Slave Population of the United States
Early on, right after the U.S. formed in the late 1700s, censuses began capturing how slavery took hold in key parts of the country. Come 1860, the total headcount reached about 31 million, and nearly 4 million folks were enslaved. J. David Hacker, who’s studied this stuff, looked at everything from 1776 to 1865 and put the overall figure at around 10 million people who faced enslavement. Most Africans forced to come arrived between 1720 and 1780, well before Eli Whitney put together his cotton gin and sent southern labor demands skyrocketing.
A few months after the Civil War began, in September 1861, the U.S. Coast Survey rolled out a map using data right from the 1860 census. It gave the enslaved percentage for each county in the South. Lincoln checked it a lot during the war, whether plotting next steps or writing up the Emancipation Proclamation.
Some places really stood out, like counties lining the Mississippi River that often hit over 70 percent. South Carolina and Georgia coasts had the same issue, along with the big area cutting through Alabama, Mississippi, and Georgia known as the Black Belt. Lots of these counties had enslaved people outnumbering free whites.


You can see the changes in Charleston County, South Carolina. There were around 51,000 enslaved people counted in 1790. That rose to 59,000 by 1840, but fell to 37,000 in 1860. The difference? Folks got sold and hauled out west, mostly.
The U.S. snapped up land in big pieces: the Louisiana Purchase in 1803 doubled everything fast, Native people were run out of the Southeast in the 1830s, the Mexican War in the 1840s brought in Texas plus extra. All that room meant larger cotton operations, and they required heaps more enslaved workers.

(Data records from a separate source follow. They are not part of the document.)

(* ===== verification/OpsConsoleLaws.v ===== *)
(** * Laws of the device console

    Whoever attaches (and so resets) a device: the operator, a configured opt-in or a
    bounded retry; the command line has no open placeholder; the pane never indexes
    outside its history; typed lines arrive in order. And where the pane's states and
    its session part ways. *)

From S2P Require Import Prelude GoLib GoText OpsShell OpsHosts OpsConfig OpsConfigLaws OpsConsole.
Import GoLib GoText OpsConsole.

Module OpsConsoleLaws.
#[local] Abbreviation Ok := Prelude.Ok.
#[local] Abbreviation Err := Prelude.Err.

(** ** The command line *)

Lemma placeholder_none s : placeholderRe s = None → ∀ pre post, s = pre ++ post → placeholder_at post = None.
Proof.
  intros Hn pre. revert s Hn. induction pre as [|c pre IH]; intros s Hn post ->.
  - destruct post as [|c post]; [done|]. cbn [app placeholderRe] in Hn. by destruct (placeholder_at (c :: post)).
  - cbn [app placeholderRe] in Hn. eapply IH; [|done]. by destruct (placeholder_at _).
Qed.

(** No braces with a name between them are left anywhere in the text. *)
Definition resolved (cmd : string) : Prop := ∀ pre post, bytes_of_string cmd = pre ++ post → placeholder_at post = None.

Section walks.
Context (w1 w2 : list (string * string) → list (string * string)) (Hw1 : ∀ l, w1 l ≡ₚ l).

Lemma first_empty_none l tmpl : first_empty l tmpl = None →
  ∀ name val, (name, val) ∈ l → Contains tmpl (braced name) = true → val ≠ ""%string.
Proof.
  unfold first_empty. intros Hf name val Hin Hc ->. apply list_elem_of_In in Hin.
  destruct (List.find _ l) eqn:E; [done|]. pose proof (List.find_none _ _ E _ Hin) as Hno. cbn in Hno. by rewrite Hc in Hno.
Qed.
Lemma substitute_ok tmpl sub cmd : substitute w1 w2 tmpl sub = Ok cmd →
  resolved cmd ∧ cmd = replace_known (w2 (known sub)) tmpl ∧
  ∀ name val, (name, val) ∈ known sub → Contains tmpl (braced name) = true → val ≠ ""%string.
Proof.
  unfold substitute. destruct (first_empty _ _) eqn:Hf; [done|].
  destruct (placeholderRe _) eqn:Hp; [done|]. intros [= <-]. split_and!; [exact (placeholder_none _ Hp)|done|].
  intros name val Hin. apply (first_empty_none _ _ Hf). by rewrite Hw1.
Qed.
End walks.

(** ** What the pane's small steps keep *)

Section attach.
Context `{Widgets} `{OpsHosts.Regexp} `{OpsShell.Lipgloss} (home : string).

(** The parts of the pane that decide about attaching. *)
Definition conn (p : consolePane) : OpsConfig.Config * keymap * link := (cfg p, keys p, lk p).
Lemma conn_markDirty p : conn (markDirty p) = conn p.
Proof. unfold markDirty. by destruct (OpsShell.focused (base p)). Qed.
Lemma conn_say s p : conn (say s p) = conn p. Proof. done. Qed.
Lemma conn_refresh p : conn (refreshViewport p) = conn p. Proof. done. Qed.
Lemma conn_screen f p : conn (set_screen f p) = conn p. Proof. done. Qed.
Lemma conn_link f p : conn (set_link f p) = (cfg p, keys p, f (lk p)). Proof. done. Qed.
Lemma conn_state s p : conn (set_state s p) = (cfg p, keys p, with_state s (lk p)). Proof. done. Qed.
Lemma conn_data ls p : ∃ st, conn (foldl data_line p ls) = (cfg p, keys p, with_state st (lk p)).
Proof.
  revert p. induction ls as [|l ls IH]; intros p; cbn [foldl].
  - exists (state (lk p)). unfold conn. by destruct (lk p).
  - destruct (IH (data_line p l)) as [st Hst]. exists st. by rewrite Hst.
Qed.

(** ** Opening the transport *)

Definition opens (o : list out) (argv : list string) : Prop := ∃ r, Opened r argv ∈ o.
Definition built (e : env) (s : Session) (argv : list string) : Prop :=
  buildPumpArgv (walk1 e) (walk2 e) (s_cc s) (MkSubst (d_host (s_dev s)) (d_port (s_dev s)) (baudString (s_cc s))) (IsLocal (s_dev s)) = Ok argv.
Definition live (s : Session) (r : Z) : Session := MkSession (runner s) (s_cc s) (s_dev s) true false (Some r) (Some (MkInputs [] [])).

Lemma start_run_spec e p s : session (lk p) = Some s → running s = false →
  match start_run e p with
  | (Ok p', o) => ∃ r argv, o = [Opened r argv] ∧ built e s argv ∧ p' = set_link (with_session (Some (live s r))) p
  | (Err _, o) => o = []
  end.
Proof.
  intros Hs Hr. unfold start_run, Start, built. rewrite Hs, Hr.
  destruct (buildPumpArgv _ _ _ _ _) as [argv|]; [|done]. destruct (RunInteractive _ _ _) as [r|]; [|done]. by exists r, argv.
Qed.

(** The ways [connect] ends: nothing opened, or one run. *)
Definition refused (c : bool) (p : consolePane) (l : link) : Prop :=
  l = lk p ∨ l = with_state StateError (lk p) ∨
  (OpsConfig.c_confirm (cc p) = true ∧ c = false ∧ l = with_armed true (lk p)) ∨
  (∃ m, l = with_state StateError (with_err (Some m) (with_armed false (lk p)))).
Definition attached (e : env) (c : bool) (p : consolePane) (l : link) (o : list out) : Prop :=
  ∃ s r argv d, session (lk p) = Some s ∧ running s = false ∧ d_port (dev (lk p)) ≠ ""%string ∧
    (OpsConfig.c_confirm (cc p) = true → c = true) ∧ built e s argv ∧ o = [Opened r argv; TickAfter d] ∧
    l = with_activity (now e) (with_state StateResetting (with_session (Some (live s r)) (with_armed false (lk p)))).
Lemma connect_cases e c p : let '(p', o) := connect e c p in
  ∃ l, conn p' = (cfg p, keys p, l) ∧ (o = [] ∧ refused c p l ∨ attached e c p l o).
Proof.
  unfold connect, refused, attached.
  destruct (connErr (lk p)); [exists (lk p); rewrite conn_markDirty; split; [done|]; left; split; [done|]; by left|].
  destruct (session (lk p)) as [s|] eqn:Hs; [|exists (lk p); rewrite conn_markDirty; split; [done|]; left; split; [done|]; by left].
  case_bool_decide as Hport.
  { eexists. rewrite conn_markDirty. split; [done|]. left. split; [done|]. by right; left. }
  destruct (running s) eqn:Hr; [exists (lk p); split; [done|]; left; split; [done|]; by left|].
  destruct (OpsConfig.c_confirm (cc p) && negb c) eqn:Hc.
  { apply andb_true_iff in Hc as [Hc ?%negb_true_iff]. eexists. rewrite conn_markDirty. split; [done|].
    left. split; [done|]. right; right; by left. }
  pose proof (start_run_spec e (set_link (with_armed false) p) s Hs Hr) as Hst.
  destruct (start_run e (set_link (with_armed false) p)) as [[p'|m] o].
  - destruct Hst as (r & argv & -> & Hb & ->). eexists. rewrite conn_markDirty. split; [done|]. right.
    exists s, r, argv. eexists. split_and!; try done. by destruct (OpsConfig.c_confirm (cc p)), c.
  - subst o. eexists. rewrite conn_markDirty. split; [done|]. left. split; [done|]. right; right; right. by exists m.
Qed.

Lemma onReconnect_cases e p : let '(p', o) := onReconnect e p in
  ∃ l, conn p' = (cfg p, keys p, l) ∧
    (o = [] ∧ (l = lk p ∨ ∃ m, l = with_state StateError (with_err (Some m) (lk p))) ∨
     ∃ s r argv d, session (lk p) = Some s ∧ running s = false ∧ built e s argv ∧ o = [Opened r argv; TickAfter d] ∧
       l = with_activity (now e) (with_state StateResetting (with_session (Some (live s r)) (lk p)))).
Proof.
  unfold onReconnect. destruct (session (lk p)) as [s|] eqn:Hs; [|exists (lk p); split; [done|]; left; split; [done|]; by left].
  destruct (running s) eqn:Hr; [exists (lk p); split; [done|]; left; split; [done|]; by left|].
  pose proof (start_run_spec e p s Hs Hr) as Hst. destruct (start_run e p) as [[p'|m] o].
  - destruct Hst as (r & argv & -> & Hb & ->). eexists. split; [done|]. right. exists s, r, argv. eexists. by split_and!.
  - subst o. eexists. rewrite conn_markDirty. split; [done|]. left. split; [done|]. right. by exists m.
Qed.

Lemma lk_markDirty p : lk (markDirty p) = lk p.
Proof. unfold markDirty. by destruct (OpsShell.focused (base p)). Qed.
Lemma cfg_markDirty p : cfg (markDirty p) = cfg p.
Proof. unfold markDirty. by destruct (OpsShell.focused (base p)). Qed.

Definition retries (o : list out) : Z := zlen (List.filter (λ x, match x with ReconnectAfter _ => true | _ => false end) o).
(** A step that opens nothing and leaves the confirmation as it was. *)
Definition inert (p p' : consolePane) (o : list out) : Prop :=
  (∀ argv, ¬ opens o argv) ∧ confirmArmed (lk p') = confirmArmed (lk p).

That’s when trading inside the country got busier. Steven Deyle did the math and came up with at least 875,000 folks shifted from Upper South to Lower South between 1820 and 1860. Something like 60 to 70 percent from plain old sales, not from owners picking up and going. Slavery stayed in the black by reaching into untouched places; cramming more into the same old ground wouldn’t do.
Lincoln laid it out clear in his House Divided speech back in 1858: keep slavery from spreading and it’d fade out over time, or the people for it would shove it into every state, fresh ones and longtime ones, up north same as down south.

Looking at censuses from 1790 right through to 1860, some details come up that catch you off guard. Slavery happened up north at the start as well, in spots like New York, New Jersey, and Connecticut. Those places cut it loose bit by bit, laws dragging on for years, some hanging in there till the 1840s. South kept adding to it though. Enslaved count from about 700,000 in 1790 up to nearly 4 million by 1860, but stretched over a way bigger country as lines moved further out. Going after more ground all the time set off the arguments that broke things open.